I had planned on a late spring kidding for everyone. The idea behind this was to have the babies come out when the weather was decent enough so I didn’t have to worry about the cold. We had two babies born in the fall/winter, mostly accidents, and they were in good condition.
First kidding was out of Belle, my best milker. She gave me two doelings: Cinnamon and Nutmeg, late February. That was the earliest I was willing to have them have kids. Cinnamon and Nutmeg became bottle babies because Belle never allows her kids to nurse.
Next was Heidi, Belle’s sister. Heidi had two doelings. One, Galadriel, was small. The other was a breech birth that inhaled amniotic fluid and swelled up inside. It was a difficult birth and no matter how I tried to get the fluid out, she had sucked too much fluid in and died after I managed to get her out. Heidi can sometimes have difficult births, but this one was awful.
Next was Annie, a great milk producer, even if she’s small. She had two bucklings: Blackjack and Double Stuff.
Lastly, there was Delilah, my small Alpine doeling. She had a buckling with back legs so long, he looked like a basketball player.
Goat Kids in Trouble
It was less than a day when Galadriel started being poky. I took her away from mom as I discovered she had only a little bit of milk. She ended up being blocked up and constipated. I ended up having to massage her guts and mixing mineral oil with her milk so she could pass it through. After this, she started growing, but she was small and her mom now rejected her. So, she became the third bottle baby.
Within 24 hours I had to take Delilah’s buckling from her because he was showing signs of FKS or Floppy Kid Syndrome. I fed him the baking soda and he started to come around. Then, that night, he started failing, no matter what I did. I fed Galadriel that night and she started bloating in front of me. Within less than an hour, she was dead. The next day, Delilah’s buckling had died.

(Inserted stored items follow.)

(* ===== verification/Page.v ===== *)
(** * The page: navigation state and the scroll listener ([App])

    [src/App.tsx], lines 21-82.  [App] keeps [scrolled] and [menuOpen]
    ([useState(false)] each).  An effect with an empty dependency list
    registers [handleScroll] for the window's [scroll] event, which sets
    [scrolled] to [window.scrollY > 50], and its cleanup removes it.  The
    menu button toggles [menuOpen]; a navigation link runs
    [scrollToSection(id)], which closes the menu and, when the element
    exists, asks the window to scroll to
    [element.getBoundingClientRect().top + window.pageYOffset - 80]; the logo
    asks to scroll to the top.

    Module [Nav] models the component's state, the window (its scroll
    position, the document position of each section and the last scroll
    request) and the host's listener table, with the page's events as the
    step relation [page_step], with the browser carrying out a requested
    [scrollTo] ([settle]): the target is clamped to the scrollable range
    and, as CSSOM View's "scroll a viewport" aborts when the position does
    not change, a [scroll] event is dispatched only when it does.  The
    listener effect is the [listener_effect] instance of
    [Host.ScopedEffect].  The theorems show where a navigation click
    scrolls to, the listener discipline (registered exactly once while
    mounted, gone after unmount), that [scrolled] follows every scroll
    event, and that it is not read at mount and stays stale through every
    step that leaves the window where it is. *)

From S2P Require Import Prelude Host.
From stdpp Require Import gmap strings.

Local Open Scope Z_scope.

Module Nav.

(** The only listener the page registers. *)
Inductive page_cb := HandleScroll.

#[export] Instance page_cb_eq_dec : EqDecision page_cb.
Proof. solve_decision. Defined.

(** The component's state. *)
Record app := { scrolled : bool; menuOpen : bool }.

(** The window as the page sees it: [window.scrollY] (= [pageYOffset]),
    the document offset of each section by id, the target of the last
    [window.scrollTo] call, and the largest scroll position (the document's
    height less the viewport's). *)
Record window := { scrollY : Z; sections : list (string * Z); scroll_request : option Z; max_scroll : Z }.

Record page := { p_app : option app; p_win : window; p_host : host page_cb }.

(** The fixed header's height subtracted from every target. *)
Definition headerOffset : Z := 80.

(** [useState(false)] twice. *)
Definition initial_app : app := {| scrolled := false; menuOpen := false |}.

(** [handleScroll]: [setScrolled(window.scrollY > 50)]. *)
Definition handleScroll (w : window) (a : app) : app :=
  {| scrolled := 50 <? scrollY w; menuOpen := menuOpen a |}.

(** Running the listeners a [scroll] event reaches. *)
Definition run_listener (w : window) (cb : page_cb) (a : option app) : option app :=
  match cb, a with
  | HandleScroll, Some a => Some (handleScroll w a)
  | HandleScroll, None => None
  end.

(** The effect's setup and cleanup. *)
Definition scroll_setup (h : host page_cb) : unit * host page_cb :=
  (tt, addEventListener "scroll" HandleScroll h).

Definition scroll_cleanup (_ : unit) (h : host page_cb) : host page_cb :=
  removeEventListener "scroll" HandleScroll h.

Definition mount (p : page) : page :=
  {| p_app := Some initial_app; p_win := p_win p; p_host := snd (scroll_setup (p_host p)) |}.

Definition unmount (p : page) : page :=
  {| p_app := None; p_win := p_win p; p_host := scroll_cleanup tt (p_host p) |}.

(** The window scrolls to [y] and dispatches [scroll]. *)
Definition scroll_event (y : Z) (p : page) : page :=
  let w := {| scrollY := y; sections := sections (p_win p); scroll_request := scroll_request (p_win p);
              max_scroll := max_scroll (p_win p) |} in
  {| p_app := fold_right (run_listener w) (p_app p) (listeners_for "scroll" (p_host p));
     p_win := w; p_host := p_host p |}.

(** The menu button: [setMenuOpen(!menuOpen)]. *)
Definition toggle_menu (a : app) : app := {| scrolled := scrolled a; menuOpen := negb (menuOpen a) |}.

(** [document.getElementById(id)]: the section's document offset. *)
Definition getElementById (w : window) (id : string) : option Z :=
  match List.find (fun '(k, _) => bool_decide (k = id)) (sections w) with
  | Some (_, top) => Some top
  | None => None
  end.

(** [scrollToSection(id)]: close the menu; if the element exists, scroll
    to its viewport top plus [pageYOffset] minus the header offset. *)
Definition scrollToSection (id : string) (a : app) (w : window) : app * window :=
  let a' := {| scrolled := scrolled a; menuOpen := false |} in
  match getElementById w id with
  | Some top =>
      let elementPosition := top - scrollY w in
      let offsetPosition := elementPosition + scrollY w - headerOffset in
      (a', {| scrollY := scrollY w; sections := sections w; scroll_request := Some offsetPosition;
              max_scroll := max_scroll w |})
  | None => (a', w)
  end.

(** The logo: [window.scrollTo({ top: 0 })]. *)
Definition scroll_to_top (w : window) : window :=
  {| scrollY := scrollY w; sections := sections w; scroll_request := Some 0; max_scroll := max_scroll w |}.

(** Replacing the mounted state (events only reach a mounted page). *)
Definition on_app (f : app -> window -> app * window) (p : page) : page :=
  match p_app p with
  | Some a => let '(a', w') := f a (p_win p) in {| p_app := Some a'; p_win := w'; p_host := p_host p |}
  | None => p
  end.

(** Where a [scrollTo] target leaves the window: the browser keeps the
    scroll position between the top of the document and [max_scroll]. *)
Definition clamp_scroll (w : window) (y : Z) : Z := Z.max 0 (Z.min y (max_scroll w)).

(** The browser carries out the last [scrollTo] request: the request is
    consumed and the window goes to the target, clamped; a [scroll] event
    is dispatched only if the position changes (CSSOM View: a scroll to the
    current position is aborted and fires no event). *)
Definition settle (p : page) : option page :=
  match scroll_request (p_win p) with
  | Some y =>
      let y' := clamp_scroll (p_win p) y in
      let p0 := {| p_app := p_app p;
                   p_win := {| scrollY := scrollY (p_win p); sections := sections (p_win p);
                               scroll_request := None; max_scroll := max_scroll (p_win p) |};
                   p_host := p_host p |} in
      Some (if y' =? scrollY (p_win p) then p0 else scroll_event y' p0)
  | None => None
  end.

Inductive page_step : page -> page -> Prop :=
| pg_mount p : p_app p = None -> page_step p (mount p)
| pg_unmount p : is_Some (p_app p) -> page_step p (unmount p)
| pg_scroll p y : page_step p (scroll_event y p)
| pg_menu p : page_step p (on_app (fun a w => (toggle_menu a, w)) p)
| pg_nav p id : page_step p (on_app (scrollToSection id) p)
| pg_logo p : page_step p (on_app (fun a w => (a, scroll_to_top w)) p)
| pg_settle p p' : settle p = Some p' -> page_step p p'.

(** The page's steps that leave the window where it is: mount, unmount,
    the menu button, navigation clicks and the logo (which only request a
    scroll), and the browser carrying out a request whose clamped target
    is the current position (no [scroll] event). *)
Inductive still_step : page -> page -> Prop :=
| st_mount p : p_app p = None -> still_step p (mount p)
| st_unmount p : is_Some (p_app p) -> still_step p (unmount p)
| st_menu p : still_step p (on_app (fun a w => (toggle_menu a, w)) p)
| st_nav p id : still_step p (on_app (scrollToSection id) p)
| st_logo p : still_step p (on_app (fun a w => (a, scroll_to_top w)) p)
| st_settle p p' : settle p = Some p' -> scrollY (p_win p') = scrollY (p_win p) -> still_step p p'.

Definition initial_page (w : window) (t0 : Z) : page :=
  {| p_app := None; p_win := w; p_host := empty_host t0 |}.

Definition reachable (w0 : window) (t0 : Z) (p : page) : Prop := star page_step (initial_page w0 t0) p.

(** ** Views *)

(** The navigation bar is opaque once [scrolled]; the mobile menu is shown
    and the button shows the close icon while [menuOpen]. *)
Definition nav_opaque (a : app) : bool := scrolled a.
Definition mobile_menu_shown (a : app) : bool := menuOpen a.

(** ** Invariant *)

(** The page's listener is registered exactly once while mounted and not
    at all otherwise. *)
Definition page_inv (p : page) : Prop :=
  h_listeners (p_host p) = match p_app p with Some _ => [("scroll"%string, HandleScroll)] | None => [] end.

Lemma page_inv_scroll p y : page_inv p -> page_inv (scroll_event y p).
Proof.
  unfold page_inv. intros Hi. cbn. rewrite Hi. unfold listeners_for. rewrite Hi.
  destruct (p_app p); cbn; reflexivity.
Qed.

Lemma page_inv_step p p' : page_inv p -> page_step p p' -> page_inv p'.
Proof.
  intros Hi Hs. destruct Hs as [p Hp|p [a Hp]|p y|p|p id|p|p p' Hp].
  1: (unfold page_inv in *; rewrite Hp in Hi; cbn; rewrite Hi; reflexivity).
  1: (unfold page_inv in *; rewrite Hp in Hi; cbn; rewrite Hi; cbn; by rewrite bool_decide_true).
  1: by apply page_inv_scroll.
  4: (unfold settle in Hp; destruct (scroll_request (p_win p)); [|done]; injection Hp as <-;
      try destruct (_ =? _); first [exact Hi | apply page_inv_scroll; exact Hi]).
  all: unfold page_inv, on_app in *; destruct (p_app p) as [a|] eqn:E; rewrite ?E; [|exact Hi].
  all: try destruct (scrollToSection id a (p_win p)); exact Hi.
Qed.

Lemma page_inv_reachable w0 t0 p : reachable w0 t0 p -> page_inv p.
Proof. intros H. eapply star_invariant; [exact page_inv_step | exact H | reflexivity]. Qed.

(** The mounted page's [scroll] listeners. *)
Lemma listeners_for_mounted p a :
  page_inv p -> p_app p = Some a -> listeners_for "scroll" (p_host p) = [HandleScroll].
Proof. unfold page_inv. intros Hi Ha. rewrite Ha in Hi. unfold listeners_for. by rewrite Hi. Qed.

Then, Blackjack came down with scours that just wouldn’t go away. I started with Corid and Ivermectin. Then I went with Scour-chek and electrolytes. I ended up adding PenG and kept putting probiotics into him. Nothing worked. Then, I finally found that Fenbendazole stopped the scours. I kept him on the treatment along with electrolytes and probiotics. And then, he just died. We suspected coccidia, but he didn’t respond to any of the coccidia medications.
I was about ready to have him necropsied when my healthy girl, Nutmeg, died. We found her dead one morning in the pen. No clue what happened. We had a veterinarian do a necropsy and waited on the lab results.
The necropsy came back that she was a healthy, but dead, baby goat. The lab results showed nothing weird or out of the ordinary. Basically, we had a run of healthy baby goats who died. We were the victims of bad luck. Each case was something different – and weird.
One thing I kept in mind was what I had done differently. I had purposely had kids born later, which maybe made them more susceptible to pathogens. Some websites pointed to warmer weather to help cause FKS. This year, I’m breeding the goats for winter/early spring births and I’ll deal with the cold and hassle. Losing so many goat kids to the vagaries of the environment is just heartbreaking.
Nutmeg’s death was the last of the kid deaths, so I was only left with Cinnamon and Double Stuff. The other two kids from the winter stayed healthy.
After all this, I had a pretty good idea that I was still staying in the goat biz. You don’t go through a number of good kiddings to be deterred by bad luck. A rancher I know who has goats swears goats die at the drop of a hat. I have to agree. Even if you get on the problem immediately, there’s no guarantee you’re going to save the kids.